Buffy Fan: "You don't have Buffy comics."
Me: "We do. Are you looking for issues or collections?"
BF: "I'M LOOKING FOR BUFFY."
Me: "Yes. Ok. Well, we have issues over here, and then some collections over there."
I walk away. Quickly.
BF makes a ton of faces at the books, and then says "Do you sell plastic things to put books in?"
Me: "We sure do." I lift one out of the drawer in front of me to show her.
BF: "I need them because everyone in LA always touches all of your stuff."
BF: "They stole my cell phone once, and I never got it back. And once, they touched all of my Diet Cokes! All of them! And then they PUT THEM BACK."
BF: "And my bananas. MY BANANAS."
Me: "You're bananas."
BF: "I'll be back."
Me: "I don't doubt it."
Then she left. Without buying anything.
Selina: I HAVE AN IMPORTANT ANNOUNCEMENT.
Me: Ugh. What do you want?
Selina: SOMETIMES THERE IS SOMETHING ON THE FLOOR AND I THINK IT'S ONE THING BUT THEN IT TURNS OUT TO BE SOMETHING ELSE AND I'M LIKE WOAAAAAAH WHAT IS THAT. BUT SOMETIMES THERE IS SOMETHING ON THE FLOOR AND IT'S EXACTLY WHAT I THINK IT IS, AND I'M LIKE DAAAAAAAAAAAAAAAAAAAANG I'M SMART.

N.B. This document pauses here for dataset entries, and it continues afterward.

(** What an agent accepts carries the HMAC under its password. *)
Lemma verify_authentic ag buf ret msg buf' : bytes buf -> stun_read buf (zlen buf) = Some (ret, buf, msg) -> 0 <= ret ->
  has_integrity msg = true -> msg_class msg = STUN_CLASS_REQUEST ->
  verify_stun_binding ag buf msg = Some (0, buf') ->
  buf' = buf /\ authentic (generate_hmac_key msg (Some (ice_pwd (a_local ag)))) buf ret.
Proof.
  intros Hb Hr Hpos Hi Hc Hv. unfold verify_stun_binding in Hv. rewrite Hc, Hi in Hv.
  rewrite (bool_decide_eq_true_2 (STUN_CLASS_REQUEST = STUN_CLASS_REQUEST)) in Hv by done.
  rewrite !bool_decide_eq_false_2 in Hv by done. cbn [orb negb andb] in Hv.
  repeat (case_if_in Hv; [done|]).
  destruct (stun_check_integrity_spec buf (zlen buf) ret msg msg (Some (ice_pwd (a_local ag)))) as (ok & Hok & Hiff); try done.
  { pose proof (zlen_nonneg buf). lia. }
  rewrite Hok in Hv. cbn in Hv. destruct ok; [|done]. injection Hv as <-. split; [done|]. by apply Hiff.
Qed.

Lemma verify_same_buffer ag buf ret msg v buf' : bytes buf -> stun_read buf (zlen buf) = Some (ret, buf, msg) -> 0 <= ret ->
  has_integrity msg = true -> verify_stun_binding ag buf msg = Some (v, buf') -> buf' = buf.
Proof.
  intros Hb Hr Hpos Hi Hv. unfold verify_stun_binding in Hv.
  do 4 (match type of Hv with (if ?b then _ else _) = _ => destruct b; [congruence|] end). cbn zeta in Hv.
  match type of Hv with (if ?b then _ else _) = _ => destruct b; [congruence|] end.
  match type of Hv with context [stun_check_integrity _ _ _ ?p] =>
    destruct (stun_check_integrity_spec buf (zlen buf) ret msg msg p) as (ok & Hok & _); try done end.
  { pose proof (zlen_nonneg buf). lia. }
  rewrite Hok in Hv. cbn in Hv. congruence.
Qed.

Selina: MORE NEWS WILL FOLLOW!
She runs out of the room at full speed.
A minute passes.
Motherfucker enters. Grumbles.
Me: "What's up?"
Motherfucker sighs and lays down.
Selina enters with a ball in her mouth: "WWK WHT I FND N TH FLR!!!! T STL WRKS!"
Motherfucker hops off bed and chases Selina out of the room.
I pack the last of my stuff for work. A different ball flies into the room, pursued by Selina. She still has the first ball in her mouth. "M S GD T THS!"
From the other room, Motherfucker grumbles.
A third ball slowly rolls into view.